We all have our dark sides.  I have hurt others, including my parents, my brothers, my husband and my children.  I have warts.   I am a member of the human race.  It is through story that I search for answers that will help me to heal not only my own life, but my family’s lineage as well.  It is through the stories of others, that I am finding my path through the forest. I am searching for the crumbs left by those before me to help guide the way through the great mysteries of life.

My First Brother

I recently found a box of old photos that I had packed away in hopes that it would someday serve as just the thing to get me started recording some of the family stories just beginning to surface from the depths of my unconscious mind.  For a long time, I thought I had only a few memories. They were either really great, wonderful memories, like my love of waterskiing as a teen, flying across the surface of the water without a care in the world. Or they were just the opposite. Dark, painful ones like listening to my parents fighting in the backyard as I hid in my room. I remember thinking I heard my father throwing bricks at my mother.

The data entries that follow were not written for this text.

Definition ManagedAgentInstallationReadinessTags : M (list string) :=
  if negb (Configured identity) then mret []
  else if bool_decide (namespace = "") then fail (Errorf "managed Agent installation namespace is required")
  else
    intentConfigMap ← wrap "read managed Agent installation intent for Remote Configuration updater tags"
                        (dcall (inst_GetConfigMap intentKey));
    decoded ← of_sum (decodeManagedAgentInstallationIntent decodeEKSIntent trailingContent digestOf identity
                        (get_key (cm_Data intentConfigMap) managedAgentInstallationIntentDataKey));
    let '(intent, _, digest) := (decoded : managedAgentInstallationIntent * option json * string) in
    if bool_decide (int_AcknowledgedOperationID intent = "") then mret []
    else
      state ← wrap "read managed Agent installation acknowledgement state for Remote Configuration updater tags"
                readManagedAgentInstallationState;
      let inconsistent :=
        Errorf "managed Agent installation acknowledgement state is not consistent with the current intent" in
      match (state : option persisted) with
      | None => fail inconsistent
      | Some state =>
          if negb (bool_decide (pst_Provider state = int_Provider intent)) ||
             negb (bool_decide (pst_InstallationID state = int_InstallationID intent)) ||
             negb (bool_decide (pst_TargetID state = int_TargetID intent)) ||
             negb (bool_decide (pst_AcknowledgedOperationID state = int_AcknowledgedOperationID intent))
          then fail inconsistent
          else readinessTags intent digest state
      end.
End Intents.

Several things happened as I began going through the photos in this box.  I started remembering things that I hadn’t thought of in years and since then memories seem to keep emerging like bats leaving their roost at dusk.

I found this photo of my mother holding my first-born brother and felt a deep connection that I have never felt before. Consciously I did know about this little brother of mine, born when I was probably 3 years old. But I don’t know very much about him, because he died shortly after he was born.  My parents rarely spoke of him and I can only imagine the pain they must have felt at the time of his death.  Try as I might I cannot bring anything to mind about his death.  I remember him being there, a curiosity to me, my first sibling, but the old file cabinet in my mind reveals nothing more.  My parents are gone now and all they have left behind of themselves are some of their possessions and  the photos in the box.  They were very private people, filled with deep pain.  They kept to themselves the traumas of their own lives, believing that if things are not spoken of, the pain will disappear.

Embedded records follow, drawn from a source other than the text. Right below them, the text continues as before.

(* ===== verification/InstallFacts.v ===== *)
(** * Histories of a managed Agent installation.

    Other writers may change the objects between any two calls, so that what the
    daemon knows is what it was answered.  A recorded client keeps the list of
    calls and answers; [justified] says which answers a write needs; [hist] is a
    weakest precondition over the history since an operation began. *)

From Stdlib Require Import ZArith.
From stdpp Require Import base gmap strings list.
From S2P Require Import Prelude GoRun Cluster Experiment Status Profiles Objects Store FleetData Fleet Identity Install.
From S2P Require Import InstallIntent.

(** ** Calls *)

Inductive Call (Spec : Type) :=
  | GetAgent (k : NamespacedName) (o : outcome (ManagedAgent Spec))
  | CreateAgent (a : ManagedAgent Spec)
  | PatchAgent (base a : ManagedAgent Spec)
  | DeleteAgent (a : ManagedAgent Spec)
  | GetProfile (k : NamespacedName) (o : outcome (ManagedProfile Spec))
  | CreateProfile (p : ManagedProfile Spec)
  | GetConfigMap (k : NamespacedName) (o : outcome StateConfigMap)
  | ClientGetConfigMap (k : NamespacedName) (o : outcome StateConfigMap)
  | CreateConfigMap (c : StateConfigMap)
  | PatchConfigMap (base c : StateConfigMap)
  | ListInternals (l : gmap string string) (o : outcome nat)
  | ListCluster (kind : ClusterKind) (l : gmap string string) (o : outcome nat).
Arguments GetAgent {_}.
Arguments CreateAgent {_}.
Arguments PatchAgent {_}.
Arguments DeleteAgent {_}.
Arguments GetProfile {_}.
Arguments CreateProfile {_}.
Arguments GetConfigMap {_}.
Arguments ClientGetConfigMap {_}.
Arguments CreateConfigMap {_}.
Arguments PatchConfigMap {_}.
Arguments ListInternals {_}.
Arguments ListCluster {_}.

(** A client that keeps its calls; nothing is said about what it answers. *)
Class RecordedClient (W Spec : Type) `{InstallClient W Spec} := {
  trace : W → list (Call Spec);
  rec_GetAgent k w : trace (inst_GetAgent k w).1 = trace w ++ [GetAgent k (inst_GetAgent k w).2];
  rec_GetAgent_key k w a : (inst_GetAgent k w).2 = Ret a → dda_key (ma_dda a) = k;
  rec_CreateAgent a w : trace (inst_CreateAgent a w).1 = trace w ++ [CreateAgent a];
  rec_PatchAgent base a w : trace (inst_PatchAgent base a w).1 = trace w ++ [PatchAgent base a];
  rec_DeleteAgent a w : trace (inst_DeleteAgent a w).1 = trace w ++ [DeleteAgent a];
  rec_GetProfile k w : trace (inst_GetProfile k w).1 = trace w ++ [GetProfile k (inst_GetProfile k w).2];
  rec_CreateProfile p w : trace (inst_CreateProfile p w).1 = trace w ++ [CreateProfile p];
  rec_GetConfigMap k w : trace (inst_GetConfigMap k w).1 = trace w ++ [GetConfigMap k (inst_GetConfigMap k w).2];
  rec_ClientGetConfigMap k w :
    trace (inst_ClientGetConfigMap k w).1 = trace w ++ [ClientGetConfigMap k (inst_ClientGetConfigMap k w).2];
  rec_CreateConfigMap c w : trace (inst_CreateConfigMap c w).1 = trace w ++ [CreateConfigMap c];
  rec_PatchConfigMap base c w : trace (inst_PatchConfigMap base c w).1 = trace w ++ [PatchConfigMap base c];
  rec_ListInternals l w : trace (inst_ListInternals l w).1 = trace w ++ [ListInternals l (inst_ListInternals l w).2];
  rec_ListCluster kind l w :
    trace (inst_ListCluster kind l w).1 = trace w ++ [ListCluster kind l (inst_ListCluster kind l w).2];
  rec_GetSecret k w : trace (inst_GetSecret k w).1 = trace w;
  rec_CtxErr w : trace (inst_CtxErr w).1 = trace w
}.

(** ** Histories *)

Section Histories.
Context {W Spec : Type} `{RecordedClient W Spec}.
Context {HRepeating : Repeating}.
(** What the calls before it must have answered for a call to be made. *)
Context (justified : list (Call Spec) → Call Spec → Prop).
Abbreviation M := (GoM (DaemonState W)).
Implicit Types (t : list (Call Spec)) (s : DaemonState W).

Definition all_justified_from t0 t : Prop := ∀ t1 c t2, t = t1 ++ c :: t2 → justified (t0 ++ t1) c.

(** [hist t0 m Φ]: after the history [t0], every call of [m] is justified, and
    the history it ends with and its outcome satisfy [Φ]. *)
Definition hist {A} t0 (m : M A) (Φ : list (Call Spec) → outcome A → Prop) : Prop :=
  ∀ s, ∃ t, trace (ds_world (m s).1) = trace (ds_world s) ++ t ∧ all_justified_from t0 t ∧ Φ (t0 ++ t) (m s).2.

(** [m] makes justified calls only, after any history that satisfies [P]. *)
Definition safe (P : list (Call Spec) → Prop) {A} (m : M A) : Prop := ∀ t0, P t0 → hist t0 m (λ _ _, True).

Lemma all_justified_nil t0 : all_justified_from t0 [].
Proof. intros t1 c t2 ?. by destruct t1. Qed.

Lemma all_justified_app t0 t t' :
  all_justified_from t0 t → all_justified_from (t0 ++ t) t' → all_justified_from t0 (t ++ t').
Proof.
  intros Ht Ht' t1 c t2 [(l & -> & Hl)|(l & -> & Hl)]%app_eq_inv.
  - destruct l as [|c' l]; simpl in Hl; [|by injection Hl as -> ->; eapply Ht].
    rewrite app_nil_r in *. specialize (Ht' [] c t2). rewrite app_nil_r in Ht'. by apply Ht'.
  - rewrite app_assoc. by eapply Ht'.
Qed.

Lemma hist_mono {A} t0 (m : M A) (Φ Ψ : list (Call Spec) → outcome A → Prop) :
  hist t0 m Φ → (∀ t o, Φ t o → Ψ t o) → hist t0 m Ψ.
Proof. intros Hm HΦ s. destruct (Hm s) as (t & Ht & Hj & Hq). eauto. Qed.

(** A history only grows. *)
Lemma hist_extends {A} t0 (m : M A) Φ : hist t0 m Φ → hist t0 m (λ t o, Φ t o ∧ ∃ t', t = t0 ++ t').
Proof. intros Hm s. destruct (Hm s) as (t & Ht & Hj & Hq). exists t. eauto 10. Qed.

Lemma hist_bind {A B} t0 (m : M A) (f : A → M B) Φ :
  hist t0 m (λ t o, match o with Ret a => hist t (f a) Φ | Fail e => Φ t (Fail e) | Panic => Φ t Panic end) →
  hist t0 (m ≫= f) Φ.
Proof.
  intros Hm s. destruct (Hm s) as (t & Ht & Hj & Hq). unfold mbind, GoM_bind.
  destruct (m s) as [s1 [a|e|]]; simpl in *; [|by exists t..].
  destruct (Hq s1) as (t' & Ht' & Hj' & Hq'). exists (t ++ t').
  rewrite Ht', Ht, !app_assoc. split_and!; [done| |by rewrite <- app_assoc, app_assoc].
  by apply all_justified_app.
Qed.

Lemma hist_pure {A} t0 (m : M A) Φ :
  (∀ s, trace (ds_world (m s).1) = trace (ds_world s) ∧ Φ t0 (m s).2) → hist t0 m Φ.
Proof.
  intros Hm s. destruct (Hm s) as [Ht Hq]. exists []. rewrite !app_nil_r. split_and!; [done| |done].
  apply all_justified_nil.
Qed.

Lemma hist_ret {A} t0 (a : A) (Φ : list (Call Spec) → outcome A → Prop) : Φ t0 (Ret a) → hist t0 (mret a) Φ.
Proof. intros. by apply hist_pure. Qed.

Lemma hist_fail {A} t0 e (Φ : list (Call Spec) → outcome A → Prop) : Φ t0 (Fail e) → hist t0 (fail e) Φ.
Proof. intros. by apply hist_pure. Qed.

Lemma hist_gets {A} t0 (f : DaemonState W → A) (Φ : list (Call Spec) → outcome A → Prop) :
  (∀ a, Φ t0 (Ret a)) → hist t0 (gets f) Φ.
Proof. intros HΦ. apply hist_pure. intros s. split; [done|apply HΦ]. Qed.

Lemma hist_modify t0 (f : DaemonState W → DaemonState W) (Φ : list (Call Spec) → outcome unit → Prop) :
  (∀ s, trace (ds_world (f s)) = trace (ds_world s)) → Φ t0 (Ret tt) → hist t0 (modify f) Φ.
Proof. intros Hf HΦ. apply hist_pure. intros s. split; [apply Hf|done]. Qed.

Lemma hist_check {B} t0 e (k : unit → M B) Φ :
  (∀ err, e = Some err → Φ t0 (Fail err)) → (e = None → hist t0 (k tt) Φ) → hist t0 (check e ≫= k) Φ.
Proof.
  intros Hf Hr. destruct e as [err|].
  - apply hist_bind, hist_fail. eauto.
  - apply hist_bind, hist_ret. eauto.
Qed.

Lemma hist_of_sum {A} t0 (r : A + error) (Φ : list (Call Spec) → outcome A → Prop) :
  (∀ err, r = inr err → Φ t0 (Fail err)) → (∀ a, r = inl a → Φ t0 (Ret a)) → hist t0 (of_sum r) Φ.
Proof. intros Hf Hr. destruct r; [apply hist_ret|apply hist_fail]; eauto. Qed.

Lemma hist_wrap {A} t0 msg (m : M A) (Φ : list (Call Spec) → outcome A → Prop) :
  hist t0 m (λ t o, Φ t (match o with Fail e => Fail (Wrapf msg e) | o => o end)) → hist t0 (wrap msg m) Φ.
Proof.
  intros Hm s. destruct (Hm s) as (t & Ht & Hj & Hq). exists t. unfold wrap. by destruct (m s) as [s' []].
Qed.

Lemma hist_attempt {A} t0 (m : M A) (Φ : list (Call Spec) → outcome (A + error) → Prop) :
  hist t0 m (λ t o, Φ t (match o with Ret a => Ret (inl a) | Fail e => Ret (inr e) | Panic => Panic end)) →
  hist t0 (attempt m) Φ.
Proof.
  intros Hm s. destruct (Hm s) as (t & Ht & Hj & Hq). exists t. unfold attempt. by destruct (m s) as [s' []].
Qed.

(** A call of the client, whose answers satisfy [P]. *)
Lemma hist_answer {A} t0 (m : GoM W A) (c : outcome A → Call Spec) (P : outcome A → Prop)
    (Φ : list (Call Spec) → outcome A → Prop) :
  (∀ w, trace (m w).1 = trace w ++ [c (m w).2]) → (∀ w, P (m w).2) → (∀ o, justified t0 (c o)) →
  (∀ o, P o → Φ (t0 ++ [c o]) o) → hist t0 (dcall m) Φ.
Proof.
  intros Hm HP Hj HΦ s. specialize (Hm (ds_world s)). specialize (HP (ds_world s)).
  exists [c (m (ds_world s)).2]. unfold dcall.
  destruct (m (ds_world s)) as [w o]; simpl in *. split_and!; [done| |by apply HΦ].
  intros t1 c' t2 Heq. destruct t1 as [|? [|]]; simpl in *; simplify_eq. rewrite app_nil_r. apply Hj.
Qed.

Lemma hist_call {A} t0 (m : GoM W A) (c : outcome A → Call Spec) (Φ : list (Call Spec) → outcome A → Prop) :
  (∀ w, trace (m w).1 = trace w ++ [c (m w).2]) → (∀ o, justified t0 (c o)) →
  (∀ o, Φ (t0 ++ [c o]) o) → hist t0 (dcall m) Φ.
Proof. intros Hm Hj HΦ. by eapply (hist_answer _ _ _ (λ _, True)). Qed.

Lemma hist_write {A} t0 (m : GoM W A) c (Φ : list (Call Spec) → outcome A → Prop) :
  (∀ w, trace (m w).1 = trace w ++ [c]) → justified t0 c → (∀ o, Φ (t0 ++ [c]) o) → hist t0 (dcall m) Φ.
Proof. intros Hm Hj HΦ. by apply (hist_call _ _ (λ _, c)). Qed.

Lemma hist_GetAgent t0 k (Φ : list (Call Spec) → outcome (ManagedAgent Spec) → Prop) :
  (∀ o, justified t0 (GetAgent k o)) →
  (∀ o, (∀ a, o = Ret a → dda_key (ma_dda a) = k) → Φ (t0 ++ [GetAgent k o]) o) →
  hist t0 (dcall (inst_GetAgent k)) Φ.
Proof. intros Hj. by apply hist_answer; [apply rec_GetAgent|intros w a; apply rec_GetAgent_key|]. Qed.

Lemma hist_silent {A} t0 (m : GoM W A) (Φ : list (Call Spec) → outcome A → Prop) :
  (∀ w, trace (m w).1 = trace w) → (∀ o, Φ t0 o) → hist t0 (dcall m) Φ.
Proof.
  intros Hm HΦ. apply hist_pure. intros s. specialize (Hm (ds_world s)). unfold dcall.
  by destruct (m (ds_world s)).
Qed.

Lemma hist_deferred {A} t0 f (m : M A) Φ :
  (∀ s, trace (ds_world (f s)) = trace (ds_world s)) → hist t0 m Φ → hist t0 (deferred f m) Φ.
Proof.
  intros Hf Hm s. destruct (Hm s) as (t & Ht & Hj & Hq). exists t. unfold deferred.
  destruct (m s) as [s' o]; simpl in *. by rewrite Hf.
Qed.

(** Attempts, and polls, between which [I] is kept. *)
Lemma hist_retry (I : list (Call Spec) → Prop) {A} t0 retriable n (m : M A) Φ :
  (∀ t, I t → hist t m (λ t' o, Φ t' o ∧ ∀ e, o = Fail e → I t')) →
  I t0 → hist t0 (retryOnError retriable n m) Φ.
Proof.
  intros Hm Ht0 s. pose proof (law_retryOnError retriable n m s) as Hr. revert t0 Ht0.
  induction Hr as [n s _|n s s' e r E _ _ IH]; intros t0 Ht0.
  - destruct (Hm t0 Ht0 s) as (t & Ht & Hj & HΦ & _). by exists t.
  - destruct (Hm t0 Ht0 s) as (t & Ht & Hj & _ & HI). rewrite E in Ht, HI. simpl in Ht. destruct (IH _ (HI e eq_refl)) as (t' & Ht' & Hj' & HΦ).
    exists (t ++ t'). rewrite Ht', Ht, !app_assoc. split_and!; [done|by apply all_justified_app|done].
Qed.

Lemma hist_poll (I : list (Call Spec) → Prop) t0 n (m : M bool) Φ :
  (∀ t, I t → hist t m (λ t' o, match o with
                                | Ret true => Φ t' (Ret tt)
                                | Ret false => I t' ∧ ∀ e, Φ t' (Fail e)
                                | Fail e => Φ t' (Fail e)
                                | Panic => Φ t' Panic
                                end)) →
  I t0 → hist t0 (pollImmediate n m) Φ.
Proof.
  intros Hm Ht0 s. pose proof (law_pollImmediate n m s) as Hr. revert t0 Ht0.
  induction Hr as [n s s' E|n s s' e E|n s s' E|s s' e E|n s s' r E _ IH]; intros t0 Ht0;
    destruct (Hm t0 Ht0 s) as (t & Ht & Hj & HΦ); rewrite E in Ht, HΦ; simpl in *; [by exists t..| |].
  - destruct HΦ as [_ HΦ]. by exists t.
  - destruct HΦ as [HI _]. destruct (IH _ HI) as (t' & Ht' & Hj' & HΦ).
    exists (t ++ t'). rewrite Ht', Ht, !app_assoc. split_and!; [done|by apply all_justified_app|done].
Qed.

(** ** Safe operations *)

Section Safe.
(** What is known of the history, and stays known. *)
Context (P : list (Call Spec) → Prop) (Hpersist : ∀ t t', P t → P (t ++ t')).
Abbreviation safe := (safe P).

Lemma safe_hist {A} t0 (m : M A) (Φ : list (Call Spec) → outcome A → Prop) :
  safe m → P t0 → (∀ t o, P t → Φ t o) → hist t0 m Φ.
Proof.
  intros Hm Hp HΦ. eapply hist_mono; [apply hist_extends, Hm, Hp|]. intros t o (_ & t' & ->). auto.
Qed.

Lemma safe_bind {A B} (m : M A) (f : A → M B) : safe m → (∀ a, safe (f a)) → safe (m ≫= f).
Proof.
  intros Hm Hf t0 Hp. apply hist_bind. eapply safe_hist; [done..|]. intros t [a|e|] Ht; [by apply Hf|done..].
Qed.

Lemma safe_attempt {A} (m : M A) : safe m → safe (attempt m).
Proof. intros Hm t0 Hp. apply hist_attempt. by apply safe_hist. Qed.

Lemma safe_wrap {A} msg (m : M A) : safe m → safe (wrap msg m).
Proof. intros Hm t0 Hp. apply hist_wrap. by apply safe_hist. Qed.

Lemma safe_ret {A} (a : A) : safe (mret a : M A).
Proof. intros t0 _. by apply hist_ret. Qed.

Lemma safe_fail {A} e : safe (fail e : M A).
Proof. intros t0 _. by apply hist_fail. Qed.

Lemma safe_retry {A} retriable n (m : M A) : safe m → safe (retryOnError retriable n m).
Proof. intros Hm t0. apply (hist_retry P). intros t Ht. eapply safe_hist; [done..|]. eauto. Qed.

Lemma safe_gets {A} (f : DaemonState W → A) : safe (gets f).
Proof. intros t0 _. by apply hist_gets. Qed.

Lemma safe_modify f : (∀ s, trace (ds_world (f s)) = trace (ds_world s)) → safe (modify f : M unit).
Proof. intros Hf t0 _. by apply hist_modify. Qed.

Lemma safe_when b (m : M unit) : safe m → safe (when b m).
Proof. destruct b; [done|]. intros _. apply safe_ret. Qed.

Lemma safe_check e : safe (check e : M unit).
Proof. destruct e; [apply safe_fail|apply safe_ret]. Qed.

Lemma safe_of_sum {A} (r : A + error) : safe (of_sum r : M A).
Proof. destruct r; [apply safe_ret|apply safe_fail]. Qed.

Lemma safe_panic {A} : safe (panic : M A).
Proof. intros t0 _. by apply hist_pure. Qed.

Lemma safe_deferred {A} f (m : M A) :
  (∀ s, trace (ds_world (f s)) = trace (ds_world s)) → safe m → safe (deferred f m).
Proof. intros Hf Hm t0 Hp. apply hist_deferred; auto. Qed.

Lemma safe_poll n (m : M bool) : safe m → safe (pollImmediate n m).
Proof. intros Hm t0. apply (hist_poll P). intros t Ht. eapply safe_hist; [done..|]. by intros t' [[]|e|]. Qed.
End Safe.
End Histories.

(** One step of a program whose calls the database [installation] knows. *)
Create HintDb installation.
Ltac safe_step :=
  first
    [ solve [eauto with installation nocore]
    | apply safe_bind; [done| |intros ?] | apply safe_attempt; [done|] | apply safe_wrap; [done|] | apply safe_retry; [done|]
    | apply safe_ret | apply safe_fail | apply safe_gets | apply safe_modify; reflexivity | apply safe_when
    | apply safe_check | apply safe_of_sum | apply safe_panic | apply safe_poll; [done|]
    | apply safe_deferred; [intros ?; by unfold finishManagedAgentInstallationTaskLocked; case_match|]
    | case_match ].
Ltac safe_auto := repeat safe_step.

I do know this little brother died because of an Rh blood factor incompatibility between my parents.  He was weak at birth and was given blood transfusions to correct the problem, but it didn’t work out. This child was named Thomas Zabski, Jr.  after our father.   When he died and my second brother was born several years later he was given that same name.

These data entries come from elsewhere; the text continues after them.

Definition mergeAnnotationsLabels (previousVal newVal : gmap string string) (filter_ : string) : gmap string string :=
  let globFilter := if bool_decide (filter_ = "") then None
                    else match glob_Compile filter_ with inl g => Some g | inr _ => None end in
  newVal ∪ filter (λ '(k, _), match globFilter with Some g => g k | None => false end || Contains k "datadoghq.com" = true)
             previousVal.

Definition SetMD5DatadogAgentGenerationAnnotation (o : WorkloadObject) : WorkloadObject * string :=
  let hash := md5 (wo_Spec o) in
  (set_wo_Annotations (<[MD5AgentDeploymentAnnotationKey := hash]> (wo_Annotations o)) o, hash).

(** Every reference to a DatadogAgent becomes one to the DatadogAgentInternal. *)
Definition createOwnerReferencePatch (ownerRef : list OwnerReference) : list OwnerReference :=
  (λ ref, if bool_decide (or_Kind ref = "DatadogAgent") then newDDAIOwnerRef ddaiName ddaiUID ddaiGVK else ref) <$> ownerRef.

(** The current workload, once its owner is the DatadogAgentInternal; [failed] is
    what a failed patch does to the status. *)
Definition adoptWorkload (k : WorkloadKind) (current : WorkloadObject) (failed : Time → M unit) : M WorkloadObject :=
  if shouldUpdateOwnerReference (wo_OwnerReferences current)
  then
    t ← now;
    r ← attempt (PatchOwnerReferences fault k (wo_Key current) (createOwnerReferencePatch (wo_OwnerReferences current)));
    match r with
    | inl current => mret current
    | inr err => _ ← failed t; fail err
    end
  else mret current.

Definition finalizeTemplate (o : WorkloadObject) : WorkloadObject :=
  let t := ws_Template (wo_Spec o) in
  set_wo_Spec (set_ws_Template
    (mkTemplate (tpl_Labels t) (FinalizeAppArmorProfile range supportsAppArmorProfile (tpl_Pod t)) (tpl_Rest t)) (wo_Spec o)) o.

(** [ReturnsNotFound]: the workload, or none. *)
Definition lookupWorkload (k : WorkloadKind) (key : NamespacedName) : M (option WorkloadObject) :=
  r ← attempt (Get k key);
  match r with
  | inl o => mret (Some o)
  | inr err => if IsNotFound err then mret None else fail err
  end.

(** Annotations and labels of the current workload that are kept. *)
Definition mergeMetadata (current new : WorkloadObject) : WorkloadObject :=
  set_wo_Labels (mergeAnnotationsLabels (wo_Labels current) (wo_Labels new) "")
    (set_wo_Annotations (mergeAnnotationsLabels (wo_Annotations current) (wo_Annotations new) "") new).

Definition deleteObjectAndOrphanDependents (k : WorkloadKind) (obj : WorkloadObject) (component : string) : M unit :=
  unlessNotFound (DeleteAllOf fault k (wo_Namespace obj)
    (<[AppKubernetesPartOfLabelKey := get_key (wo_Labels obj) AppKubernetesPartOfLabelKey]>
     {[ AgentDeploymentComponentLabelKey := component ]}) true).

(** *** Deployments *)

Section Deployments.
Context (updateStatusFunc : option WorkloadObject → Time → string → string → string → M unit).

Definition updateDeployment (deployment current : WorkloadObject) (hash : string) : M Result :=
  if IsSameSpecMD5Hash hash (wo_Annotations current)
  then
    t ← now;
    _ ← updateStatusFunc (Some current) t ConditionTrue "DeploymentUpToDate" "Deployment up-to-date";
    mret zeroResult
  else
    let updateDeployment := mergeMetadata current
      (set_wo_Spec (set_ws_Replicas (getReplicas (ws_Replicas (wo_Spec current)) (ws_Replicas (wo_Spec deployment)))
                      (wo_Spec deployment)) deployment) in
    t ← now;
    r ← attempt (Update KDeployment updateDeployment);
    match r with
    | inr err => _ ← updateStatusFunc None t ConditionFalse updateSucceeded "Unable to update Deployment"; fail err
    | inl updated =>
        _ ← recordEvent (wo_Name updated) (wo_Namespace updated) "Deployment" Remote.UpdateEvent;
        _ ← updateStatusFunc (Some updated) t ConditionTrue updateSucceeded "Deployment updated";
        mret zeroResult
    end.

Definition createDeployment (deployment : WorkloadObject) : M Result :=
  t ← now;
  r ← attempt (Create KDeployment deployment);
  match r with
  | inr err => _ ← updateStatusFunc None t ConditionFalse createSucceeded "Unable to create Deployment"; fail err
  | inl created =>
      _ ← recordEvent (wo_Name created) (wo_Namespace created) "Deployment" Remote.CreationEvent;
      _ ← updateStatusFunc (Some created) t ConditionTrue createSucceeded "Deployment created";
      mret zeroResult
  end.

Definition createOrUpdateDeployment (deployment : WorkloadObject) : M Result :=
  deployment ← of_sum (SetControllerReference deployment);
  let '(deployment, hash) := SetMD5DatadogAgentGenerationAnnotation (finalizeTemplate deployment) in
  currentDeployment ← lookupWorkload KDeployment (wo_Key deployment);
  match currentDeployment with
  | None => createDeployment deployment
  | Some currentDeployment =>
      currentDeployment ← adoptWorkload KDeployment currentDeployment
        (λ t, updateStatusFunc None t ConditionFalse patchSucceeded "Unable to patch Deployment owner reference");
      restart ← restartDeployment deployment currentDeployment;
      if restart : bool
      then
        _ ← deleteObjectAndOrphanDependents KDeployment deployment
              (get_key (wo_Labels deployment) AgentDeploymentComponentLabelKey);
        mret zeroResult
      else updateDeployment deployment currentDeployment hash
  end.
End Deployments.

(** *** DaemonSets *)

(** The new DaemonSet with the selector of the one in the cluster. *)
Definition keepSelector (current daemonset : WorkloadObject) : WorkloadObject :=
  let spec := wo_Spec daemonset in
  let selector := ws_Selector (wo_Spec current) in
  set_wo_Spec (set_ws_Selector selector (set_ws_Template
    (set_tpl_Labels (ensureSelectorInPodTemplateLabels selector (tpl_Labels (ws_Template spec))) (ws_Template spec)) spec))
    daemonset.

There is no birth or death certificate.  I don’t know when his birthday might be.  I don’t know when he died and I don’t recall ever going to a cemetery to visit his grave.   It is as though he never existed even for the few days or hours he was a living being on this planet.  I find that extremely sad and in writing this story would like to honor my faint memory of him and to let the world know that for a time, he was here.  He was my brother.  I remember him.

Winter’s Healing


My First Angora Goat, Mary with her first born, Tiffany. Photo compliments of WH Rough

Being nestled in the fullness of winter here in Virginia, memory flashes of past winters have been filling my head.  Hence, my last post with the poem, Caledonia Winter.  But my rememberings haven’t stop there.  Bringing my home in Vermont to mind, fills me with more of the richness of that precious time.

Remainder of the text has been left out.